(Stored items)
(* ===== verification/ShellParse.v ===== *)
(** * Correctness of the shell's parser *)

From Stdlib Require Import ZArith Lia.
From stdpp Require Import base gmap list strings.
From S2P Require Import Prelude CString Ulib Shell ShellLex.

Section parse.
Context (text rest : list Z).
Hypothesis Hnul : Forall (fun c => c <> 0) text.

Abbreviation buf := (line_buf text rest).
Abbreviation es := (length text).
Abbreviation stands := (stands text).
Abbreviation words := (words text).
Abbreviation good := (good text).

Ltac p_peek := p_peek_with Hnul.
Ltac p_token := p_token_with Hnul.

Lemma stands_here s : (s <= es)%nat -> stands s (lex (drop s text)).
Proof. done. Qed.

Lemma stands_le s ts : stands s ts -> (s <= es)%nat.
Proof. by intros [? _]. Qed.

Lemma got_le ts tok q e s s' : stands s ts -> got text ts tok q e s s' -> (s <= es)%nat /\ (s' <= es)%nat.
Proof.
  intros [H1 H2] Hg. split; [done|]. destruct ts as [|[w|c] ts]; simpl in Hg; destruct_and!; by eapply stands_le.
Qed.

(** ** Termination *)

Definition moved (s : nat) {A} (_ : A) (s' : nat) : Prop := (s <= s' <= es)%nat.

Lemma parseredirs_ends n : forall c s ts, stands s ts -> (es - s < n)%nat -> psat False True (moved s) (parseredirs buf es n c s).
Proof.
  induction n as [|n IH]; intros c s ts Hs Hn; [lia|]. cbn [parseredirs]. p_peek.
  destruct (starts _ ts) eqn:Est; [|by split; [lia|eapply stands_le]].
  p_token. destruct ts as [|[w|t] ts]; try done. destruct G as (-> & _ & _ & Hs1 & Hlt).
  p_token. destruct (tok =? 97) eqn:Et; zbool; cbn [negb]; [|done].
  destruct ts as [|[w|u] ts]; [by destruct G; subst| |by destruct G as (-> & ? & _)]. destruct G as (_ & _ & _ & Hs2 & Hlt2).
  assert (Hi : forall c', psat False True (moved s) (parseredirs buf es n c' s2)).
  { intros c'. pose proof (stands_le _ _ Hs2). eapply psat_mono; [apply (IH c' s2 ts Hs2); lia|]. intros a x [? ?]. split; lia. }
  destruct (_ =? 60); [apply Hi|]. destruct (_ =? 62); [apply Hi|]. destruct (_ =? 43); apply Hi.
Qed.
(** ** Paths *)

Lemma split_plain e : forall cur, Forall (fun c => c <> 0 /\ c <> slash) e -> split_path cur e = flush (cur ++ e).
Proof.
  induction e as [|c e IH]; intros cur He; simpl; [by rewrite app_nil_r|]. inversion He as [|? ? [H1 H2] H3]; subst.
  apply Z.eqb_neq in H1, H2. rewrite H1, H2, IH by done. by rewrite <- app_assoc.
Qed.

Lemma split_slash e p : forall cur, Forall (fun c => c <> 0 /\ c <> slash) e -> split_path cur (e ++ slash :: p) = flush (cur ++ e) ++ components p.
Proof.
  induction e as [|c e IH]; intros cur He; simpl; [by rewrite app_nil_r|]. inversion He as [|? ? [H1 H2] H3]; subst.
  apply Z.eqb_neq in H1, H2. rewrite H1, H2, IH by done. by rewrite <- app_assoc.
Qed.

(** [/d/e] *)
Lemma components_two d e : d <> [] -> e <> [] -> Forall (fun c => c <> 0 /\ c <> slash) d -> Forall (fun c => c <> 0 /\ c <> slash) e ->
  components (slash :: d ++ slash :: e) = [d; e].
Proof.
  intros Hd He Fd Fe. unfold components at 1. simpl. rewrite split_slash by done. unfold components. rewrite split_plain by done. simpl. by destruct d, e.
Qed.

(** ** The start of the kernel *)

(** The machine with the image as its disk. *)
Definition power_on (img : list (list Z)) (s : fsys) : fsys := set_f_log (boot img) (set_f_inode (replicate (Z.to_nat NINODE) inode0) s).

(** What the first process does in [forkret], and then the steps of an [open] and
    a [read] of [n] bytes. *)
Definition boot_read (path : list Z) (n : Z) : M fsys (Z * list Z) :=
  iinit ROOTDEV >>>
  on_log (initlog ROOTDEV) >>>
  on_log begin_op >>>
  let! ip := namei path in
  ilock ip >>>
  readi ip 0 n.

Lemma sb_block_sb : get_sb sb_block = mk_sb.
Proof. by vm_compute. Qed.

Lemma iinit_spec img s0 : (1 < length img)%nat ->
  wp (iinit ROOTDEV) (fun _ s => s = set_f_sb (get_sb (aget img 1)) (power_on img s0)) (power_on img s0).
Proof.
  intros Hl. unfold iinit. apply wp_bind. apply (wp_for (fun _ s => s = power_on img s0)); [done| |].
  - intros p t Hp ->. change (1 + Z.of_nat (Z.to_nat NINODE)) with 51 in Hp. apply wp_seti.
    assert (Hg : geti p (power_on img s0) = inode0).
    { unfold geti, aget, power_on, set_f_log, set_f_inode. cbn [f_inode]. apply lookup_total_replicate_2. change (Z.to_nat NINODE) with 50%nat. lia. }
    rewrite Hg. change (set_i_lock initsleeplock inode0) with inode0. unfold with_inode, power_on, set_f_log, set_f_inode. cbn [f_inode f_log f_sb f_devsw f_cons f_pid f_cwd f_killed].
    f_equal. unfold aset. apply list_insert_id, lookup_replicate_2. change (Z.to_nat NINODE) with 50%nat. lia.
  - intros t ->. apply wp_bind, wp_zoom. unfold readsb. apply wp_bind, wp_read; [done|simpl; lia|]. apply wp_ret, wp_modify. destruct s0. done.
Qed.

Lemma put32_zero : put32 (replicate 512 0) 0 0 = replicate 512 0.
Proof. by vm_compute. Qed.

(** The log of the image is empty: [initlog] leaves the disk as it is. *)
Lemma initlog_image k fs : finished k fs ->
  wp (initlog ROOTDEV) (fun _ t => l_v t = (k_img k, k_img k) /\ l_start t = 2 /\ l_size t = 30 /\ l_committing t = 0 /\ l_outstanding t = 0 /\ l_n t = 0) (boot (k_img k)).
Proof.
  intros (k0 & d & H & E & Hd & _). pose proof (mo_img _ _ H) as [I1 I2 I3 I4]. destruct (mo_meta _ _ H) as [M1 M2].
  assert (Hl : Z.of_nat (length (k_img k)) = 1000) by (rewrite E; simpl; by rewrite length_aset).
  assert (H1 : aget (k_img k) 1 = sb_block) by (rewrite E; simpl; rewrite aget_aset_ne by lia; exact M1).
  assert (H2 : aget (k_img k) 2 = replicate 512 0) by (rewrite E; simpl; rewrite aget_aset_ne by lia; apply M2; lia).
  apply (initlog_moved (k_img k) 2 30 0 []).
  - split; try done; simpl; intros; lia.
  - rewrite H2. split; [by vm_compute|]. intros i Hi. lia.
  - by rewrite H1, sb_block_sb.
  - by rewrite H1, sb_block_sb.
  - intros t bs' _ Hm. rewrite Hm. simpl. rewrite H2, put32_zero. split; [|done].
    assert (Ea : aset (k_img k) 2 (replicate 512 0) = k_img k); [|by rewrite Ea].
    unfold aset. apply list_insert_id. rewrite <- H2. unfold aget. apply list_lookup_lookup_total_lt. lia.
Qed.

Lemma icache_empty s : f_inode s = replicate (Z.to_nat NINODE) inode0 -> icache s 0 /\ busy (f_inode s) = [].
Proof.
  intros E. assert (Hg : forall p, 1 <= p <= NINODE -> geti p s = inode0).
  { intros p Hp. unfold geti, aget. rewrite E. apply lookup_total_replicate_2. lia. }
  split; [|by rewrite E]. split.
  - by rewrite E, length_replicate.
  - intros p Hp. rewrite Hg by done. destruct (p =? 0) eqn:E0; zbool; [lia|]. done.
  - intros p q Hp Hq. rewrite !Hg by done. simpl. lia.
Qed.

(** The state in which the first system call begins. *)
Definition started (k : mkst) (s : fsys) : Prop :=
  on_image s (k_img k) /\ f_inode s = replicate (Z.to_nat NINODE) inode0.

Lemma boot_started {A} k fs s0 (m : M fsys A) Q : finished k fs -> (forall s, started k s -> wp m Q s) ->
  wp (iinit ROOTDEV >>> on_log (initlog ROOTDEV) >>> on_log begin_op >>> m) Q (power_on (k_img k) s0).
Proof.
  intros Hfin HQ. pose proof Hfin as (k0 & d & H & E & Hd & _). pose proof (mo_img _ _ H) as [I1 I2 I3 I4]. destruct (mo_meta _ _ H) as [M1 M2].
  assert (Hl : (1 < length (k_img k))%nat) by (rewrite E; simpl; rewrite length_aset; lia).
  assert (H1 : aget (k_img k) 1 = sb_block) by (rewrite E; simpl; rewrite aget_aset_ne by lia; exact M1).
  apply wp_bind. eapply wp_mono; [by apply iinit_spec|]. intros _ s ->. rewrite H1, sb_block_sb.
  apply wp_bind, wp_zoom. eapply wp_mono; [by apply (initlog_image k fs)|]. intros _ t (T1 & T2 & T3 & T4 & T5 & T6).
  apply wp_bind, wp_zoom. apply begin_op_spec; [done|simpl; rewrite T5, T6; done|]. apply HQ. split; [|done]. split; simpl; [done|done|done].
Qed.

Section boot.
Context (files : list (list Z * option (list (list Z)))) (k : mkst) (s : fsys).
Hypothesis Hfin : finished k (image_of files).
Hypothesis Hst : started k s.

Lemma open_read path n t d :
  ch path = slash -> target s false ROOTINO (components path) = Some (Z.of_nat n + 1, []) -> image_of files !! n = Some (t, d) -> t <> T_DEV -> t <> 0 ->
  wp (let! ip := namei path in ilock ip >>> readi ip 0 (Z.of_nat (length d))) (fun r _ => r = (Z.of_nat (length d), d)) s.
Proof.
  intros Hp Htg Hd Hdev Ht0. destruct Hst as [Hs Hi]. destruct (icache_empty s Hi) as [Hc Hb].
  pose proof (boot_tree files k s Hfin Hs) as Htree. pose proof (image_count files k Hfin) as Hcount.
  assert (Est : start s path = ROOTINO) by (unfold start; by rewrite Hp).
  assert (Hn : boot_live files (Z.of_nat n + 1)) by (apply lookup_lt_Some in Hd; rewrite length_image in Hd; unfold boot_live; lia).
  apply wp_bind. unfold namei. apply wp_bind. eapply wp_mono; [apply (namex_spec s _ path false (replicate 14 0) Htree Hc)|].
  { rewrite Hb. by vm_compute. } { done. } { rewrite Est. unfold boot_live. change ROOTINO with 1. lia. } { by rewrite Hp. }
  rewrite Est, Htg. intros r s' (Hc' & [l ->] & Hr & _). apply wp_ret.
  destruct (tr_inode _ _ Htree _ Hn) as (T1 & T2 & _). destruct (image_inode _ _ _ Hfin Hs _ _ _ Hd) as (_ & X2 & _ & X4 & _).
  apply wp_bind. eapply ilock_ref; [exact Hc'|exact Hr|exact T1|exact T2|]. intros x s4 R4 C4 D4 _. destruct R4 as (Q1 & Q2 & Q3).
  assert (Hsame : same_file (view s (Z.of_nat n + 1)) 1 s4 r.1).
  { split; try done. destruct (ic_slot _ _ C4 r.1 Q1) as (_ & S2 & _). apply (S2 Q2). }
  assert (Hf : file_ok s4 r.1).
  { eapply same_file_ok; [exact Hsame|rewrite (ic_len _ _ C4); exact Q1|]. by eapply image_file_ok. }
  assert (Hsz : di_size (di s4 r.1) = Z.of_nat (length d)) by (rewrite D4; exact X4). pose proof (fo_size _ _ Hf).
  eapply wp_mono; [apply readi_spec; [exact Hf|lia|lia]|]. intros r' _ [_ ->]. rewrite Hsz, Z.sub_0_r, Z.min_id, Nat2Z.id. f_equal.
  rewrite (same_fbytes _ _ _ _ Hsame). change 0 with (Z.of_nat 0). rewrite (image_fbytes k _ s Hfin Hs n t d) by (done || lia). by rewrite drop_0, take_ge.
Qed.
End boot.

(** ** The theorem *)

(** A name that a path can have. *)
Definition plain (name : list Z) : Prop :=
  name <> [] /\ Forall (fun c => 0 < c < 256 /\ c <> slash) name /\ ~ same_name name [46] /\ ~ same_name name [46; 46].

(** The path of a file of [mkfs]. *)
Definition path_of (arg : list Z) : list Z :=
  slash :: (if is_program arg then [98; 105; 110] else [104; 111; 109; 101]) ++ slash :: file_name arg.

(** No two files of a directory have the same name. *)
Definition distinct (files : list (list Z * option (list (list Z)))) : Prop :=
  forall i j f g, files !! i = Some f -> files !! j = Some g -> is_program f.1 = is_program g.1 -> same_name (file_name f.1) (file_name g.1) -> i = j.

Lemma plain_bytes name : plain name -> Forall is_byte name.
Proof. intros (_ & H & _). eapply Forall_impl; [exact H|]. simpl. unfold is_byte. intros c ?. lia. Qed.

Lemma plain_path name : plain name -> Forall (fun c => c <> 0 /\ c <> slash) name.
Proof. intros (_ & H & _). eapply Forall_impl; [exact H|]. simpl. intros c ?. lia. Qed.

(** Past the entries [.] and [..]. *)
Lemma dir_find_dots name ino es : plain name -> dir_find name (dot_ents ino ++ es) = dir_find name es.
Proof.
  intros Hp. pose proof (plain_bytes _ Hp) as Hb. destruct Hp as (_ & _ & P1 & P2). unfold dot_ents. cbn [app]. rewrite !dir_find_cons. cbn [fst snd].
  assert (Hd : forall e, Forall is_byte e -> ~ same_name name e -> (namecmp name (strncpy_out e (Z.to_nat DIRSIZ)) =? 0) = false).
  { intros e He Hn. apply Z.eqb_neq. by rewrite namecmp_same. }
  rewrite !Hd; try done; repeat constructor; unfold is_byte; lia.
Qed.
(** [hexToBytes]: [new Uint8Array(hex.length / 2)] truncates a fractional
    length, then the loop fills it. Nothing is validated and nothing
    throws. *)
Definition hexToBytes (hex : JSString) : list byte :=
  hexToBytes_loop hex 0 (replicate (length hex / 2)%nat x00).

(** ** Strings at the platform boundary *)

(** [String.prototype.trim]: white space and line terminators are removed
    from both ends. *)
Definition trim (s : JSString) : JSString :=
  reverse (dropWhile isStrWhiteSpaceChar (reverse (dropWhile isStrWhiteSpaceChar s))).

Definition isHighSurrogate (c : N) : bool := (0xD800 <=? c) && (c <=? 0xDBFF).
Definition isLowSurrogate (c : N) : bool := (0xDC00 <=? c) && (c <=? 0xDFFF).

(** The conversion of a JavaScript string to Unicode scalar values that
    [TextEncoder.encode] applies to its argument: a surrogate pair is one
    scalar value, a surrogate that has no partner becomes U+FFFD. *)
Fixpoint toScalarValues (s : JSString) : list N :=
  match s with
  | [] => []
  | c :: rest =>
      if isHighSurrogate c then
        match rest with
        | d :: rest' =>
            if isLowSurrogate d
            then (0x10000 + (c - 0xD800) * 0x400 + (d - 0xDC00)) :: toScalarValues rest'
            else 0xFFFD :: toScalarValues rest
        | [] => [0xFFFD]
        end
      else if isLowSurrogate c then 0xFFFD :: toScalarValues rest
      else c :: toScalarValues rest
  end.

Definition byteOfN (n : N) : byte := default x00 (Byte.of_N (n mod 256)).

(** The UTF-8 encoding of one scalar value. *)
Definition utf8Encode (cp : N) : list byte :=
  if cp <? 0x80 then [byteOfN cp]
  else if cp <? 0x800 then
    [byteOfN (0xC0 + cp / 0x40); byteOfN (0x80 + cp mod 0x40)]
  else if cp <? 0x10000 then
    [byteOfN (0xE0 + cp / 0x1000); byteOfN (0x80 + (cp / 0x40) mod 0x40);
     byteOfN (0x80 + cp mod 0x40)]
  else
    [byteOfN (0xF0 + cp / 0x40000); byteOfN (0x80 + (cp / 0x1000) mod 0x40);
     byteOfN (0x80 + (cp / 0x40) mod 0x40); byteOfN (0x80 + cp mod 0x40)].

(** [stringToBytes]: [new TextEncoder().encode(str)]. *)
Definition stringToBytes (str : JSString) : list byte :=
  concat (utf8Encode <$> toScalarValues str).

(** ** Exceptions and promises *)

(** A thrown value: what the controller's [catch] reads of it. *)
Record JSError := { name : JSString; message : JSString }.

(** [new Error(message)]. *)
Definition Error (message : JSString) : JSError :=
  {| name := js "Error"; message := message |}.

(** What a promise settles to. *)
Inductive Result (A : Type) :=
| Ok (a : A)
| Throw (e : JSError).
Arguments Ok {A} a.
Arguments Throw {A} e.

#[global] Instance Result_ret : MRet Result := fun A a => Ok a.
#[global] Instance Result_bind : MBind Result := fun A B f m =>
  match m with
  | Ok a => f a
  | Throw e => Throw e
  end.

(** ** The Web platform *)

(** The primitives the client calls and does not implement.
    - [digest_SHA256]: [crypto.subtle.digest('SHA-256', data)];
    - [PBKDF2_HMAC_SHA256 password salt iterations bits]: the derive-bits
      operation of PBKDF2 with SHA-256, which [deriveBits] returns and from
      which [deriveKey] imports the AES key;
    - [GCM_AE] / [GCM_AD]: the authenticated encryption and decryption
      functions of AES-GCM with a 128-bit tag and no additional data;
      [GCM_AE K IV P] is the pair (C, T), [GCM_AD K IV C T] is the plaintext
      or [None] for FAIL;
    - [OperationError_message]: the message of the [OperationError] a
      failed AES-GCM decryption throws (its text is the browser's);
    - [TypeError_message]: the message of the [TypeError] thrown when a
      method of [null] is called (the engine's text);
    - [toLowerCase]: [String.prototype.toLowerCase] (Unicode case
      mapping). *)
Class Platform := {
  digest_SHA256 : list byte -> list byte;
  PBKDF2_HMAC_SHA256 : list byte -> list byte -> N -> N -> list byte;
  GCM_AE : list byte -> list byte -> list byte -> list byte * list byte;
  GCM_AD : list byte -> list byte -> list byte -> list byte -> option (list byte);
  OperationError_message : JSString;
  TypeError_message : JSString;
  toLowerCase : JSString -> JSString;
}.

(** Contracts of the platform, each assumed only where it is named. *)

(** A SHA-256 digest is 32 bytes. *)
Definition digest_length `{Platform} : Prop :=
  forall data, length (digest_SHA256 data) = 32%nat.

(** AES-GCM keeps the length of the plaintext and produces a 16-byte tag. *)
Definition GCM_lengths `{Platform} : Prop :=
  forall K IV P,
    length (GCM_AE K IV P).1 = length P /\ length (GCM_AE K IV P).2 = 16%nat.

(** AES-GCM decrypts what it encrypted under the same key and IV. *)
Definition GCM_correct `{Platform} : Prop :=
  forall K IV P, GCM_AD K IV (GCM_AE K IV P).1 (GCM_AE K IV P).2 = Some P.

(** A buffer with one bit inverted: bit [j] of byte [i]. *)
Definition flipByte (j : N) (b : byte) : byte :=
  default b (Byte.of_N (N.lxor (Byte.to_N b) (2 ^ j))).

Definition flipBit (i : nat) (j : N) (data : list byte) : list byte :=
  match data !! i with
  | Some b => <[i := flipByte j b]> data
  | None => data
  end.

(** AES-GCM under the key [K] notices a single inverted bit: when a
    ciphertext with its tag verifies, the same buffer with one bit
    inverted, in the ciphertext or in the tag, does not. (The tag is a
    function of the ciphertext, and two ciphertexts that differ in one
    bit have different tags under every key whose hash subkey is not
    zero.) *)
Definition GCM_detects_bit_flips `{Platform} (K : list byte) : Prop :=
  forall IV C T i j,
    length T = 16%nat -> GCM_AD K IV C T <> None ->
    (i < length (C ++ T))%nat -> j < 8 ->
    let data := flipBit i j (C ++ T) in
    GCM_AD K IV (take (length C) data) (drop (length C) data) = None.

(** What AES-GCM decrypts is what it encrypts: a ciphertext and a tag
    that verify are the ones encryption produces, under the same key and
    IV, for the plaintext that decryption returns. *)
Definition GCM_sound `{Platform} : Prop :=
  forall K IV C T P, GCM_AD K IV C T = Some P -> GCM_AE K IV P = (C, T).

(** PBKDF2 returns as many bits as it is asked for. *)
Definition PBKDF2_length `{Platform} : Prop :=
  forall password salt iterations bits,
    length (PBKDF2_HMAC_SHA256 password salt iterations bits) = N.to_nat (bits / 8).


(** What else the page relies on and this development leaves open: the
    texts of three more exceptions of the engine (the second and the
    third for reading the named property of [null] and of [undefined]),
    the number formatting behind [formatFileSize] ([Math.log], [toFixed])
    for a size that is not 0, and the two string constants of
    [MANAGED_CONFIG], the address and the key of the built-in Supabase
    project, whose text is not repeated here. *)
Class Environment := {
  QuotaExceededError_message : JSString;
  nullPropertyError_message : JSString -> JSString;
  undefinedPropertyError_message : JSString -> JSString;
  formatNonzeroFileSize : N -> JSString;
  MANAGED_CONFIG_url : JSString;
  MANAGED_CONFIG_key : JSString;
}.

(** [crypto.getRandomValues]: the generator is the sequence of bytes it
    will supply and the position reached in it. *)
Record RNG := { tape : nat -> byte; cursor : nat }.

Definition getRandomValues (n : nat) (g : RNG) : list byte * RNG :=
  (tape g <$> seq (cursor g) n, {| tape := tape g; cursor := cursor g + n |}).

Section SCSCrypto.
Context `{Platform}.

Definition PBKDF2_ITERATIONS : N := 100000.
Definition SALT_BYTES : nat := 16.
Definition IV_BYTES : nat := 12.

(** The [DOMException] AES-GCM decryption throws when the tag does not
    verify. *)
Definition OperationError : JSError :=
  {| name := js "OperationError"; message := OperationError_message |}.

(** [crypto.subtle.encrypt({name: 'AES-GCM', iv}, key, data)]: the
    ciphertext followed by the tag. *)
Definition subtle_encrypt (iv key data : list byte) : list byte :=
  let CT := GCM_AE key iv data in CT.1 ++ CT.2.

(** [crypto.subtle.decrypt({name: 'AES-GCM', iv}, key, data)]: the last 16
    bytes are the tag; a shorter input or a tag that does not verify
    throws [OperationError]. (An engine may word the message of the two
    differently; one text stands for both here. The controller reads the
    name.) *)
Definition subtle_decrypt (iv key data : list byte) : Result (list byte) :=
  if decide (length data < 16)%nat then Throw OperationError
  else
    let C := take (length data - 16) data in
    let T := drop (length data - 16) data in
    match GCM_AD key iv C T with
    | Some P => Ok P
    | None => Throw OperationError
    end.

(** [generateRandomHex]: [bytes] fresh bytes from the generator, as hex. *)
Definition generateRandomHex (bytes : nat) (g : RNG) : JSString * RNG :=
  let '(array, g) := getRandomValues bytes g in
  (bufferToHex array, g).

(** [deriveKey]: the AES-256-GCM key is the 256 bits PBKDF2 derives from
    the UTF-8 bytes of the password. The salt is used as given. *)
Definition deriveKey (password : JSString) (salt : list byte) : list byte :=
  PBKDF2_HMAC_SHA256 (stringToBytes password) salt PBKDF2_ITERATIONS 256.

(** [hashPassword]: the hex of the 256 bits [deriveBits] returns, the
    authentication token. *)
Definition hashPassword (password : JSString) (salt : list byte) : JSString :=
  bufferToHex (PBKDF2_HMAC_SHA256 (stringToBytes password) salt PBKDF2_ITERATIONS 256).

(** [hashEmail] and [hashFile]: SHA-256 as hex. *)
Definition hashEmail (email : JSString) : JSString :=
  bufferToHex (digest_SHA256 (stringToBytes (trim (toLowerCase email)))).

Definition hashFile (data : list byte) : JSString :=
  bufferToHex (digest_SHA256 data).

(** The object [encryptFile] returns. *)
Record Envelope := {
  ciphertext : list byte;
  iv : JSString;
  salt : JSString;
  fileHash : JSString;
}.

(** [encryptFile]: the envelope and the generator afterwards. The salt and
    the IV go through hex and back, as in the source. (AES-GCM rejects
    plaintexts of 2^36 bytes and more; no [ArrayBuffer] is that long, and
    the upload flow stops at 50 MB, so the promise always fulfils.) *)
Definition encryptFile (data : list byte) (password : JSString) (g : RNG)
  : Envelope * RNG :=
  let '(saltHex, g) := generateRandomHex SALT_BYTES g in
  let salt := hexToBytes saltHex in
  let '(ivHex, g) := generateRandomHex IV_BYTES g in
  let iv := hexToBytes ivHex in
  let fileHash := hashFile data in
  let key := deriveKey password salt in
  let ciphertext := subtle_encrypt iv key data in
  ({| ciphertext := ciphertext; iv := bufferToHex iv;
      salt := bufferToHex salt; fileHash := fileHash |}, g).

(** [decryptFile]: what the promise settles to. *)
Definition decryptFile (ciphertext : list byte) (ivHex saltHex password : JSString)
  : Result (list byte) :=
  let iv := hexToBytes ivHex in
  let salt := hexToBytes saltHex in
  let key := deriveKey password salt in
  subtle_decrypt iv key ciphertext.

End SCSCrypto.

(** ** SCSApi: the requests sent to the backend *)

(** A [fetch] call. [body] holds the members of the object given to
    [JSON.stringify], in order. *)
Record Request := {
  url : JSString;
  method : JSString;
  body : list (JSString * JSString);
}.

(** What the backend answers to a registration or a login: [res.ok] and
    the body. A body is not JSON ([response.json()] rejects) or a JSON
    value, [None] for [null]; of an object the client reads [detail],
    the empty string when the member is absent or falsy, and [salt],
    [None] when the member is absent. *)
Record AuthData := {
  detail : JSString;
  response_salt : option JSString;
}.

WHAT YOU SHOULD DO - Copy out only the lines above from the one with "(** AES-GCM under" to the one with "bit have different", inclusive, exactly as they stand.

COMPLETED TASK -
(** AES-GCM under the key [K] notices a single inverted bit: when a
    ciphertext with its tag verifies, the same buffer with one bit
    inverted, in the ciphertext or in the tag, does not. (The tag is a
    function of the ciphertext, and two ciphertexts that differ in one
    bit have different tags under every key whose hash subkey is not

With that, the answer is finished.